**WHAT YOU SHOULD DO**
Below is a listing. Output every line of it exactly.
%%
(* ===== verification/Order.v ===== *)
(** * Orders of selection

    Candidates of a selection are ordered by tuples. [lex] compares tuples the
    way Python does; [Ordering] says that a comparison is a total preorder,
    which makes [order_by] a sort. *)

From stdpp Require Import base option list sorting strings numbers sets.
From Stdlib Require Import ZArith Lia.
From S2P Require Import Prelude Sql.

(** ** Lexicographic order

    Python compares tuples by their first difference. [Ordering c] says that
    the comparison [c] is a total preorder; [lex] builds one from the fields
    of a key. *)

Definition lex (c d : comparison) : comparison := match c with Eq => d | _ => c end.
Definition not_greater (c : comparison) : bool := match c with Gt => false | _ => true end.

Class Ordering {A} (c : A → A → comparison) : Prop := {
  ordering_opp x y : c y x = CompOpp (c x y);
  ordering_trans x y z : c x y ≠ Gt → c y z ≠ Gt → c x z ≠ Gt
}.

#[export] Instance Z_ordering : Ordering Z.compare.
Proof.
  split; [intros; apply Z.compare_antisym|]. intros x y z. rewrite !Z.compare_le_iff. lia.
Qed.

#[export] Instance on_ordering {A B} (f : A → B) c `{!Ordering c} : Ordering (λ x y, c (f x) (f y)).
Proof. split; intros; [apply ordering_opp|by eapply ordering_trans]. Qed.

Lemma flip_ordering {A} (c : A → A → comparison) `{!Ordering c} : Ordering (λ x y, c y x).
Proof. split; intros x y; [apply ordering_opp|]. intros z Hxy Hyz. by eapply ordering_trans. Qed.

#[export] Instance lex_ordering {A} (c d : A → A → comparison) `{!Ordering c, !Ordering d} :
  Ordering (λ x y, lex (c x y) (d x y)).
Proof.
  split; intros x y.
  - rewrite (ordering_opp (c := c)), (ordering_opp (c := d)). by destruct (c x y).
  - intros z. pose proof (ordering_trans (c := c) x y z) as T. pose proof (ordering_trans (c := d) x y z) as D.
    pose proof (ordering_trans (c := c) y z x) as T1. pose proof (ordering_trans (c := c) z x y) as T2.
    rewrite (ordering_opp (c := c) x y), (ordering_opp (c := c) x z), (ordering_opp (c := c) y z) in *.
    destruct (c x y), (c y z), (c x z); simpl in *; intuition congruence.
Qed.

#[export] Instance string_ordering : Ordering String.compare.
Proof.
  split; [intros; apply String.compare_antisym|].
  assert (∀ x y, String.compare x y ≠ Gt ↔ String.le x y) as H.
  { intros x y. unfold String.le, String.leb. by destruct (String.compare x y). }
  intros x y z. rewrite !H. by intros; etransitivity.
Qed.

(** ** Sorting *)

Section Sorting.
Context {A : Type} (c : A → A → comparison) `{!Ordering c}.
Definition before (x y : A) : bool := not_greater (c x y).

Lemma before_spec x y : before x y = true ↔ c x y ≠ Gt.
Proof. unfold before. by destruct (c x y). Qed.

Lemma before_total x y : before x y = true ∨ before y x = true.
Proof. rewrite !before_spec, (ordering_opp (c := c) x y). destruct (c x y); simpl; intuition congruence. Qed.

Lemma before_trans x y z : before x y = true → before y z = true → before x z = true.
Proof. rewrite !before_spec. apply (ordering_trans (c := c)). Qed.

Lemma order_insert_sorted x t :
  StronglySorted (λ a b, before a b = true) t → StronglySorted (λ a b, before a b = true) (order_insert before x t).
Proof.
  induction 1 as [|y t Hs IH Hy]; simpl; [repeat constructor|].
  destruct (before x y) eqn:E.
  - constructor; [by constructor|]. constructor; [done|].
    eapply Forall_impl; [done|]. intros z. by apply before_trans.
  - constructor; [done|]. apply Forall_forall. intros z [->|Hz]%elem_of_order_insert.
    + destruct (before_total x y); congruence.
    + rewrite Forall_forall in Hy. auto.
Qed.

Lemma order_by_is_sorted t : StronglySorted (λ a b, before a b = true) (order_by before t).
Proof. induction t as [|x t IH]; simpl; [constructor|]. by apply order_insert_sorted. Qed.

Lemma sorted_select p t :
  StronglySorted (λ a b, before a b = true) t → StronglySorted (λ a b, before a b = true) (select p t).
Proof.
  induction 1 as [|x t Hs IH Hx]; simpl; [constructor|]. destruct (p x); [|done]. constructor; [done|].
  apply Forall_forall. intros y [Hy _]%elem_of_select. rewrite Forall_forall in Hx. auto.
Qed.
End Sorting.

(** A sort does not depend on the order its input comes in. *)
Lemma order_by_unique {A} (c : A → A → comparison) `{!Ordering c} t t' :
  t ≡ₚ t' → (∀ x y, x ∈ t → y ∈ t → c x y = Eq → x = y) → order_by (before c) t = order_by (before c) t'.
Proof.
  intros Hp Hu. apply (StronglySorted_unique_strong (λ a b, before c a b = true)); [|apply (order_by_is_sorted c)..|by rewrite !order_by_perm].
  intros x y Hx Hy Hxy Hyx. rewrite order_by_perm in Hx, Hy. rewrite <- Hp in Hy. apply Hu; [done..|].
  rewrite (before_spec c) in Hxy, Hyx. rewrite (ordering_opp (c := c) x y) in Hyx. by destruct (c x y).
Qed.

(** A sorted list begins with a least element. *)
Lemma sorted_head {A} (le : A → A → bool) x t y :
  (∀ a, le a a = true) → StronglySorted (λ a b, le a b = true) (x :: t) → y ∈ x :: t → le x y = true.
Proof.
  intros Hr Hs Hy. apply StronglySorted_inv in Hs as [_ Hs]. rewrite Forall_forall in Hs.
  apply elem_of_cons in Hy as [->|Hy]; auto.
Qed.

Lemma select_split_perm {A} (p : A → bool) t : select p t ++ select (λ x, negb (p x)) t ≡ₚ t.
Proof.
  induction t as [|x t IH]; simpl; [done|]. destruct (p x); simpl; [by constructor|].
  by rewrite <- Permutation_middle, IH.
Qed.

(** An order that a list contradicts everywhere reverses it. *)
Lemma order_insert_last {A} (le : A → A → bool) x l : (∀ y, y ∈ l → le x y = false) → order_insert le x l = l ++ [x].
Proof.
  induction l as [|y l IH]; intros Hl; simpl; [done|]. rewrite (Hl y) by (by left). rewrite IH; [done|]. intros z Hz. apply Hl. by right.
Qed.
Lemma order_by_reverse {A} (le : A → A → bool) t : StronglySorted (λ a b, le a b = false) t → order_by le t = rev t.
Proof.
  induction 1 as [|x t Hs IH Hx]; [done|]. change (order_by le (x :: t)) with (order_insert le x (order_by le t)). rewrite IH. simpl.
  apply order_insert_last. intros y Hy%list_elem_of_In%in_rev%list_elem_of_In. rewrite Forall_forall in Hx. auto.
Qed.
%%
**OUTPUT OF THE TASK**
(* ===== verification/Order.v ===== *)
(** * Orders of selection

    Candidates of a selection are ordered by tuples. [lex] compares tuples the
    way Python does; [Ordering] says that a comparison is a total preorder,
    which makes [order_by] a sort. *)

From stdpp Require Import base option list sorting strings numbers sets.
From Stdlib Require Import ZArith Lia.
From S2P Require Import Prelude Sql.

(** ** Lexicographic order

    Python compares tuples by their first difference. [Ordering c] says that
    the comparison [c] is a total preorder; [lex] builds one from the fields
    of a key. *)

Definition lex (c d : comparison) : comparison := match c with Eq => d | _ => c end.
Definition not_greater (c : comparison) : bool := match c with Gt => false | _ => true end.

Class Ordering {A} (c : A → A → comparison) : Prop := {
  ordering_opp x y : c y x = CompOpp (c x y);
  ordering_trans x y z : c x y ≠ Gt → c y z ≠ Gt → c x z ≠ Gt
}.

#[export] Instance Z_ordering : Ordering Z.compare.
Proof.
  split; [intros; apply Z.compare_antisym|]. intros x y z. rewrite !Z.compare_le_iff. lia.
Qed.

#[export] Instance on_ordering {A B} (f : A → B) c `{!Ordering c} : Ordering (λ x y, c (f x) (f y)).
Proof. split; intros; [apply ordering_opp|by eapply ordering_trans]. Qed.

Lemma flip_ordering {A} (c : A → A → comparison) `{!Ordering c} : Ordering (λ x y, c y x).
Proof. split; intros x y; [apply ordering_opp|]. intros z Hxy Hyz. by eapply ordering_trans. Qed.

#[export] Instance lex_ordering {A} (c d : A → A → comparison) `{!Ordering c, !Ordering d} :
  Ordering (λ x y, lex (c x y) (d x y)).
Proof.
  split; intros x y.
  - rewrite (ordering_opp (c := c)), (ordering_opp (c := d)). by destruct (c x y).
  - intros z. pose proof (ordering_trans (c := c) x y z) as T. pose proof (ordering_trans (c := d) x y z) as D.
    pose proof (ordering_trans (c := c) y z x) as T1. pose proof (ordering_trans (c := c) z x y) as T2.
    rewrite (ordering_opp (c := c) x y), (ordering_opp (c := c) x z), (ordering_opp (c := c) y z) in *.
    destruct (c x y), (c y z), (c x z); simpl in *; intuition congruence.
Qed.

#[export] Instance string_ordering : Ordering String.compare.
Proof.
  split; [intros; apply String.compare_antisym|].
  assert (∀ x y, String.compare x y ≠ Gt ↔ String.le x y) as H.
  { intros x y. unfold String.le, String.leb. by destruct (String.compare x y). }
  intros x y z. rewrite !H. by intros; etransitivity.
Qed.

(** ** Sorting *)

Section Sorting.
Context {A : Type} (c : A → A → comparison) `{!Ordering c}.
Definition before (x y : A) : bool := not_greater (c x y).

Lemma before_spec x y : before x y = true ↔ c x y ≠ Gt.
Proof. unfold before. by destruct (c x y). Qed.

Lemma before_total x y : before x y = true ∨ before y x = true.
Proof. rewrite !before_spec, (ordering_opp (c := c) x y). destruct (c x y); simpl; intuition congruence. Qed.

Lemma before_trans x y z : before x y = true → before y z = true → before x z = true.
Proof. rewrite !before_spec. apply (ordering_trans (c := c)). Qed.

Lemma order_insert_sorted x t :
  StronglySorted (λ a b, before a b = true) t → StronglySorted (λ a b, before a b = true) (order_insert before x t).
Proof.
  induction 1 as [|y t Hs IH Hy]; simpl; [repeat constructor|].
  destruct (before x y) eqn:E.
  - constructor; [by constructor|]. constructor; [done|].
    eapply Forall_impl; [done|]. intros z. by apply before_trans.
  - constructor; [done|]. apply Forall_forall. intros z [->|Hz]%elem_of_order_insert.
    + destruct (before_total x y); congruence.
    + rewrite Forall_forall in Hy. auto.
Qed.

Lemma order_by_is_sorted t : StronglySorted (λ a b, before a b = true) (order_by before t).
Proof. induction t as [|x t IH]; simpl; [constructor|]. by apply order_insert_sorted. Qed.

Lemma sorted_select p t :
  StronglySorted (λ a b, before a b = true) t → StronglySorted (λ a b, before a b = true) (select p t).
Proof.
  induction 1 as [|x t Hs IH Hx]; simpl; [constructor|]. destruct (p x); [|done]. constructor; [done|].
  apply Forall_forall. intros y [Hy _]%elem_of_select. rewrite Forall_forall in Hx. auto.
Qed.
End Sorting.

(** A sort does not depend on the order its input comes in. *)
Lemma order_by_unique {A} (c : A → A → comparison) `{!Ordering c} t t' :
  t ≡ₚ t' → (∀ x y, x ∈ t → y ∈ t → c x y = Eq → x = y) → order_by (before c) t = order_by (before c) t'.
Proof.
  intros Hp Hu. apply (StronglySorted_unique_strong (λ a b, before c a b = true)); [|apply (order_by_is_sorted c)..|by rewrite !order_by_perm].
  intros x y Hx Hy Hxy Hyx. rewrite order_by_perm in Hx, Hy. rewrite <- Hp in Hy. apply Hu; [done..|].
  rewrite (before_spec c) in Hxy, Hyx. rewrite (ordering_opp (c := c) x y) in Hyx. by destruct (c x y).
Qed.

(** A sorted list begins with a least element. *)
Lemma sorted_head {A} (le : A → A → bool) x t y :
  (∀ a, le a a = true) → StronglySorted (λ a b, le a b = true) (x :: t) → y ∈ x :: t → le x y = true.
Proof.
  intros Hr Hs Hy. apply StronglySorted_inv in Hs as [_ Hs]. rewrite Forall_forall in Hs.
  apply elem_of_cons in Hy as [->|Hy]; auto.
Qed.

Lemma select_split_perm {A} (p : A → bool) t : select p t ++ select (λ x, negb (p x)) t ≡ₚ t.
Proof.
  induction t as [|x t IH]; simpl; [done|]. destruct (p x); simpl; [by constructor|].
  by rewrite <- Permutation_middle, IH.
Qed.

(** An order that a list contradicts everywhere reverses it. *)
Lemma order_insert_last {A} (le : A → A → bool) x l : (∀ y, y ∈ l → le x y = false) → order_insert le x l = l ++ [x].
Proof.
  induction l as [|y l IH]; intros Hl; simpl; [done|]. rewrite (Hl y) by (by left). rewrite IH; [done|]. intros z Hz. apply Hl. by right.
Qed.
Lemma order_by_reverse {A} (le : A → A → bool) t : StronglySorted (λ a b, le a b = false) t → order_by le t = rev t.
Proof.
  induction 1 as [|x t Hs IH Hx]; [done|]. change (order_by le (x :: t)) with (order_insert le x (order_by le t)). rewrite IH. simpl.
  apply order_insert_last. intros y Hy%list_elem_of_In%in_rev%list_elem_of_In. rewrite Forall_forall in Hx. auto.
Qed.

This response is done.